How to complete this task →
Beginning at the line that contains "ready_prepared : prepared s order l;", transcribe the remaining lines of the listing exactly; include the final line and omit everything before.

........

Definition serves (c : call) (s s' : Cluster) : reply c -> Prop :=
  match c return reply c -> Prop with
  | GetOrder k => fun r => s' = s /\ r = answer (orders s !! k)
  | GetEndpoint k => fun r => s' = s /\ r = answer (endpoints s !! k)
  | GetSecret k => fun r => s' = s /\ r = answer (secrets s !! k)
  | GetArtifactType k => fun r => s' = s /\ r = answer (artifactTypes s !! k)
  | GetArtifactWorkflow k => fun r => s' = s /\ r = answer (artifactWorkflows s !! k)
  | GetWorkflow k => fun r => s' = s /\ r = answer (workflows s !! k)
  | ListOrders sel ns => fun r => s' = s /\ lists_orders sel ns (orders s) r
  | CreateArtifactWorkflow aw => fun r => exists m, s' = set_artifactWorkflows s m /\
      creates_in AW_ObjectMeta set_AW_ObjectMeta aw (artifactWorkflows s) m r
  | CreateWorkflow wf => fun r => exists m, s' = set_workflows s m /\
      creates_in Workflow_ObjectMeta set_Workflow_ObjectMeta wf (workflows s) m r
  | UpdateOrder o => fun r => exists m, s' = set_orders s m /\
      updates Order_ObjectMeta set_Order_ObjectMeta (storedOrder prepareOrder) o (orders s) m r
  | UpdateOrderStatus o => fun r => exists m, s' = set_orders s m /\
      updates Order_ObjectMeta set_Order_ObjectMeta (storedOrder prepareOrderStatus) o
        (orders s) m r
  | UpdateArtifactWorkflow aw => fun r => exists m, s' = set_artifactWorkflows s m /\
      updates AW_ObjectMeta set_AW_ObjectMeta (storedArtifactWorkflow prepareArtifactWorkflow)
        aw (artifactWorkflows s) m r
  | UpdateArtifactWorkflowStatus aw => fun r => exists m, s' = set_artifactWorkflows s m /\
      updates AW_ObjectMeta set_AW_ObjectMeta
        (storedArtifactWorkflow prepareArtifactWorkflowStatus) aw (artifactWorkflows s) m r
  | DeleteArtifactWorkflow md => fun r => exists m, s' = set_artifactWorkflows s m /\
      deletes_in AW_ObjectMeta set_AW_ObjectMeta (meta_key md) (artifactWorkflows s) m r
  | DeleteWorkflow md => fun r => exists m, s' = set_workflows s m /\
      deletes_in Workflow_ObjectMeta set_Workflow_ObjectMeta (meta_key md) (workflows s) m r
  end.
(* ===== verification/OrderConverge.v ===== *)
(** * Convergence of orders

    Against a healthy API server one reconciliation of an order whose inputs exist
    succeeds and brings the cluster in line with it: the desired artifact workflows
    exist, the obsolete ones are gone or being deleted, and the status tracks
    exactly the desired ones with their phases.  From there a further reconciliation
    requests no change. *)

From stdpp Require Import base gmap list strings.
From S2P Require Import Prelude GoStd Sha256 JsonEncode JsonDecode KubeTypes.
From S2P Require Import V1alpha1Types Client Cluster Errors ControllerRuntime.
From S2P Require Import WorkflowParameters OrderController OrderFetch OrderApply.
From S2P Require Import OrderFacts.

Local Open Scope string_scope.
Local Open Scope list_scope.

(** ** Specification *)

Definition awKey (order : Order) (sha : string) : NamespacedName :=
  meta_key (awObjectMeta order sha).

Definition secretIn (s : Cluster) (order : Order) (ep : Endpoint) (sec : Secret) : Prop :=
  if hasSecret ep then secrets s !! secretKey order ep = Some sec else sec = emptySecret.

(** The inputs of an artifact as they are stored. *)
Definition inputsIn (s : Cluster) (order : Order) (art : OrderArtifact) (ins : inputs) : Prop :=
  endpoints s !! srcKey order art = Some (in_src ins) /\
  endpoints s !! dstKey order art = Some (in_dst ins) /\
  secretIn s order (in_src ins) (in_srcSecret ins) /\
  secretIn s order (in_dst ins) (in_dstSecret ins).

(** Every artifact of the order has its inputs. *)
Definition available (s : Cluster) (order : Order) (l : list (nat * OrderArtifact * inputs)) : Prop :=
  map fst l = numbered order /\ Forall (fun x => inputsIn s order x.1.2 x.2) l.

(** The status tracks exactly the desired artifact workflows, which exist, with
    their phases. *)
Definition inLine (s : Cluster) (order : Order) (desiredAWs : gmap string desiredAW) : Prop :=
  dom (tracked order) = dom desiredAWs /\
  forall sha st, tracked order !! sha = Some st ->
    exists aw, artifactWorkflows s !! awKey order sha = Some aw
      /\ AWStatus_Phase (AW_Status aw) = OAWS_Phase st.

(** An artifact workflow that is not wanted: it does not exist, or is being deleted. *)
Definition goneOrDeleting (s : Cluster) (k : NamespacedName) : Prop :=
  forall aw, artifactWorkflows s !! k = Some aw ->
    Time_IsZero (DeletionTimestamp (AW_ObjectMeta aw)) = false.

Lemma awKey_inj order sha1 sha2 : awKey order sha1 = awKey order sha2 -> sha1 = sha2.
Proof.
  unfold awKey, meta_key, awObjectMeta, awName. simpl. intros [= Heq].
  by apply (inj (String.append _)), (inj (String.append _)) in Heq.
Qed.

Section converge.
Context `{GoRuntime} `{Float64} `{ControllerUtil}.

(** What a reconciliation needs: the order is stored, live and claimed, its inputs
    exist and can be turned into parameters, and the artifact workflows it tracks exist. *)
Record prepared (s : Cluster) (order : Order) (l : list (nat * OrderArtifact * inputs)) : Prop := {
  ready_stored : orders s !! meta_key (Order_ObjectMeta order) = Some order;
  ready_live : deleting order = false;
  ready_claimed : claimed order = true;
  ready_inputs : available s order l;
  ready_hydrates : forall sha daw, desiredFrom order l !! sha = Some daw ->
    exists aw, hydrateArtifactWorkflow daw = Ok aw;
  ready_tracked : forall sha, is_Some (desiredFrom order l !! sha) ->
    is_Some (tracked order !! sha) -> is_Some (artifactWorkflows s !! awKey order sha);
}.

(** No earlier reconciliation was cut off: what it does not track is not there yet. *)
Record ready (s : Cluster) (order : Order) (l : list (nat * OrderArtifact * inputs)) : Prop := {
  ready_prepared : prepared s order l;
  ready_fresh : forall sha, is_Some (desiredFrom order l !! sha) ->
    tracked order !! sha = None -> artifactWorkflows s !! awKey order sha = None;
}.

........

Task solution →
  ready_prepared : prepared s order l;
  ready_fresh : forall sha, is_Some (desiredFrom order l !! sha) ->
    tracked order !! sha = None -> artifactWorkflows s !! awKey order sha = None;
}.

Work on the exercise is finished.